Graphic via albanyherald
The Braves have shown they are movers and shakers this season with three different midseason trades, most notably the seven-player trade from the Los Angeles Dodgers that landed them third baseman Juan Uribe and right-hander Chris Withrow. Third baseman Albert Callaspo was the centerpiece of the trade to the Dodgers for his defense. He was only batting .202 for Atlanta at the time of the trade.

Atlanta ranks fifth in the National League with a team batting average of .256 but the powerless Braves rank last with 57 home runs and are 10th among 15 teams with 329 RBI.

First baseman Freddie Freeman stands out the most batting .299 with team-best 12 home runs (very low at the All-Star break) and 41 RBI. Another twist of bad luck near the All-Star break: Freeman suffered a wrist injury in late June that put him on the 15-day disabled list.

He should come back soon after the break but the Braves will evaluate closely his wrist and their situation in the standings when they make that decision. Team officials reportedly don’t want to rush him back and pay the consequences of further injury rather than let him rest and get it stronger for his career ahead.

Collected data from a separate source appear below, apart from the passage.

(* ===== verification/Format.v ===== *)
(** The on-disk format of the journal (thread-store-journal: format.rs,
    format/stored_events.rs, model.rs): segment headers, frames made of a
    header, a JSON payload and a commit trailer, and the validation of a
    stored batch against the preceding thread head.

    [crc32c] and the JSON text of a batch belong to other crates: the class
    [External] and the class [JsonCodec] stand for them. *)

From stdpp Require Import pretty.
From S2P Require Import Prelude Canonical Events Commands Receipts.

Open Scope string_scope.
Open Scope list_scope.
Open Scope Z_scope.

Definition SEGMENT_HEADER_LEN : nat := 80.
Definition FRAME_HEADER_LEN : nat := 184.
Definition FRAME_TRAILER_LEN : nat := 52.
Definition SEGMENT_MAGIC : bytes := str_bytes "PRXTSJ01".
Definition FRAME_MAGIC : bytes := str_bytes "PRXBTH01".
Definition TRAILER_MAGIC : bytes := str_bytes "PRXCOM01".
Definition FORMAT_VERSION : Z := 1.
Definition JSON_CODEC : Z := 1.
Definition BATCH_DIGEST_DOMAIN : string := "praxis.thread-store.journal-batch.v1".
Definition LEGACY_STORED_BATCH_SCHEMA_VERSION : Z := 1.
Definition STORED_BATCH_SCHEMA_VERSION : Z := 2.
Definition STORED_RECEIPT_SCHEMA_VERSION : Z := 1.

(** * Data *)

Inductive JournalDurability := Buffered | Durable.

#[export] Instance journal_durability_eq_dec : EqDecision JournalDurability.
Proof. solve_decision. Defined.

Record JournalBatch := {
  jb_thread_id : ThreadId;
  jb_batch_id : BatchId;
  jb_command_id : CommandId;
  jb_command_digest : Digest;
  jb_expected_revision : ThreadRevision;
  jb_recorded_at_unix_ms : i64;
  jb_events : list ThreadEventEnvelope
}.

Definition journal_batch_new (command : ThreadCommandHeader) (batch_id : BatchId)
    (recorded_at_unix_ms : i64) (events : list ThreadEventEnvelope) : JournalBatch := {|
  jb_thread_id := ch_thread_id command;
  jb_batch_id := batch_id;
  jb_command_id := ch_command_id command;
  jb_command_digest := ch_command_digest command;
  jb_expected_revision := ch_expected_revision command;
  jb_recorded_at_unix_ms := recorded_at_unix_ms;
  jb_events := events
|}.

Record SegmentHeader := {
  sh_sequence : u64;
  sh_first_revision : ThreadRevision;
  sh_thread_id : byte_array 16;
  sh_previous_record_digest : Digest
}.

Record FrameHeader := {
  fh_payload_len : u64;
  fh_start_revision : ThreadRevision;
  fh_end_revision : ThreadRevision;
  fh_event_count : u32;
  fh_batch_id : byte_array 16;
  fh_command_id : byte_array 16;
  fh_command_digest : Digest;
  fh_previous_record_digest : Digest;
  fh_last_record_digest : Digest;
  fh_payload_crc32c : u32
}.

Inductive StoredEvents :=
  | SEmpty
  | SOne (event : ThreadEventEnvelope)
  | SMany (events : list ThreadEventEnvelope).

Definition preserve_allocation (events : list ThreadEventEnvelope) : StoredEvents := SMany events.

(** [into_vec], [consume] and [deref] yield the same elements. *)
Definition stored_list (s : StoredEvents) : list ThreadEventEnvelope :=
  match s with
  | SEmpty => []
  | SOne event => [event]
  | SMany events => events
  end.

(** [visit_seq] of the deserializer. *)
Definition visit_seq (sequence : list ThreadEventEnvelope) : StoredEvents :=
  match sequence with
  | [] => SEmpty
  | [first] => SOne first
  | first :: second :: rest => SMany (first :: second :: rest)
  end.

(** [StoredBatch], over the representation of its events. *)
Record StoredBatchOf (E : Type) := {
  sb_schema_version : u32;
  sb_thread_id : ThreadId;
  sb_batch_id : BatchId;
  sb_command_id : CommandId;
  sb_command_digest : Digest;
  sb_expected_revision : ThreadRevision;
  sb_recorded_at_unix_ms : i64;
  sb_batch_digest : Digest;
  sb_legacy_receipt : option ThreadCommandReceipt;
  sb_durability : option AchievedDurability;
  sb_receipt_schema_version : option u32;
  sb_events : E
}.
Arguments sb_schema_version {E} s.
Arguments sb_thread_id {E} s.
Arguments sb_batch_id {E} s.
Arguments sb_command_id {E} s.
Arguments sb_command_digest {E} s.
Arguments sb_expected_revision {E} s.
Arguments sb_recorded_at_unix_ms {E} s.
Arguments sb_batch_digest {E} s.
Arguments sb_legacy_receipt {E} s.
Arguments sb_durability {E} s.
Arguments sb_receipt_schema_version {E} s.
Arguments sb_events {E} s.

Abbreviation StoredBatch := (StoredBatchOf StoredEvents).
(** The fields serde writes and reads: the events as a JSON array. *)
Abbreviation StoredBatchJson := (StoredBatchOf (list ThreadEventEnvelope)).

Definition map_events {E F} (f : E -> F) (s : StoredBatchOf E) : StoredBatchOf F := {|
  sb_schema_version := sb_schema_version s;
  sb_thread_id := sb_thread_id s;
  sb_batch_id := sb_batch_id s;
  sb_command_id := sb_command_id s;
  sb_command_digest := sb_command_digest s;
  sb_expected_revision := sb_expected_revision s;
  sb_recorded_at_unix_ms := sb_recorded_at_unix_ms s;
  sb_batch_digest := sb_batch_digest s;
  sb_legacy_receipt := sb_legacy_receipt s;
  sb_durability := sb_durability s;
  sb_receipt_schema_version := sb_receipt_schema_version s;
  sb_events := f (sb_events s)
|}.

(** serde_json: the chunks [to_writer] writes, and [from_slice]. *)
Class JsonCodec := {
  json_chunks : StoredBatchJson -> list bytes;
  json_from_slice : bytes -> result string StoredBatchJson;
  json_roundtrip : forall w, json_from_slice (concat (json_chunks w)) = Ok w
}.

Record EncodedFrame := {
  ef_bytes : bytes;
  ef_header : FrameHeader;
  ef_stored : StoredBatch
}.

Record DecodedFrame := {
  df_header : FrameHeader;
  df_stored : StoredBatch
}.

(** * Little-endian access *)

Definition u16_at (b : bytes) (offset : nat) : Z := le_value (slice offset 2 b).
Definition u32_at (b : bytes) (offset : nat) : u32 := u32_of (le_value (slice offset 4 b)).
Definition u64_at (b : bytes) (offset : nat) : u64 := u64_of (le_value (slice offset 8 b)).
Definition digest_at (b : bytes) (offset : nat) : Digest :=
  digest_from_bytes (array_from 32 (slice offset 32 b)).
Definition push_u16 (b : bytes) (value : Z) : bytes := b ++ le_bytes 2 value.
Definition push_u32 (b : bytes) (value : Z) : bytes := b ++ le_bytes 4 value.
Definition push_u64 (b : bytes) (value : Z) : bytes := b ++ le_bytes 8 value.
(* ===== verification/FormatFacts.v ===== *)
(** Round trips of the journal format: headers, trailers and whole frames are
    decoded to what was encoded, and a decoded segment header determines its
    bytes; and a declarative reading of what [validate_stored_batch] accepts. *)

From stdpp Require Import pretty.
From S2P Require Import Prelude Canonical Events Commands Receipts Format.

Section FormatFacts.
Context `{External, JsonCodec}.

(** * Fields of a byte string *)

Lemma u64_at_hit b (x : u64) off r :
  drop off b = le_bytes 8 (val x) ++ r -> u64_at b off = x.
Proof.
  intros E. unfold u64_at, slice. rewrite E, take_app_le by (lens; lia).
  rewrite take_ge by (lens; lia). rewrite le_value_le_bytes; [apply u64_of_val|].
  change (256 ^ Z.of_nat 8) with (2 ^ 64). apply val_bounds.
Qed.

Lemma u32_at_hit b (x : u32) off r :
  drop off b = le_bytes 4 (val x) ++ r -> u32_at b off = x.
Proof.
  intros E. unfold u32_at, slice. rewrite E, take_app_le by (lens; lia).
  rewrite take_ge by (lens; lia). rewrite le_value_le_bytes; [apply u32_of_val|].
  change (256 ^ Z.of_nat 4) with (2 ^ 32). apply val_bounds.
Qed.

Lemma u16_at_hit b x off r :
  0 <= x < 2 ^ 16 -> drop off b = le_bytes 2 x ++ r -> u16_at b off = x.
Proof.
  intros Hx E. unfold u16_at, slice. rewrite E, take_app_le by (lens; lia).
  rewrite take_ge by (lens; lia). rewrite le_value_le_bytes; [done|].
  change (256 ^ Z.of_nat 2) with (2 ^ 16). done.
Qed.

Lemma slice_of_drop off n b a r : drop off b = a ++ r -> length a = n -> slice off n b = a.
Proof. intros E <-. unfold slice. by rewrite E, take_app_length. Qed.

Lemma digest_at_hit b d off r : drop off b = digest_bytes d ++ r -> digest_at b off = d.
Proof.
  intros E. unfold digest_at. rewrite (slice_of_drop _ _ _ _ _ E) by (lens; done).
  apply digest_bytes_inj. unfold digest_bytes. simpl. apply array_bytes_from. by lens.
Qed.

Atlanta’s pitching at the All-Star break is mired with inconsistency. The Braves rank 11th among the 15 National League teams in quality starts. Grilli bolstered the bullpen with 24 saves and a 2.94 ERA in 33 2/3 innings. He was one of four relievers with an ERA under 4.00. Only two others – right-handers Williams Perez and Jim Johnson – have an ERA below 3.00.

The Braves have two quality starters with right-hander Shelby Miller (5-5 with a 2.38 ERA) and left-hander Alex Wood (6-6, 3.76) but the rotation drops significantly thereafter, which is bad news if Atlanta wants to leap over New York and Washington in the NL East standings.

The schedule down the stretch is an ally for Atlanta.

If Atlanta manages to stay in the race, the Braves have plenty of meetings with the Nationals and Mets to make some noise in the NL East after the calendar turns to September. The play each team seven times or 14 of their last 31 games.

The Braves also play the hapless Phillies and Marlins 11 times starting Sept. 1, which puts them in a favorable spot. A season-ending three-game series at St. Louis looks daunting. Atlanta hopes the Cardinals will wrap up a playoff spot by then and rest their regulars.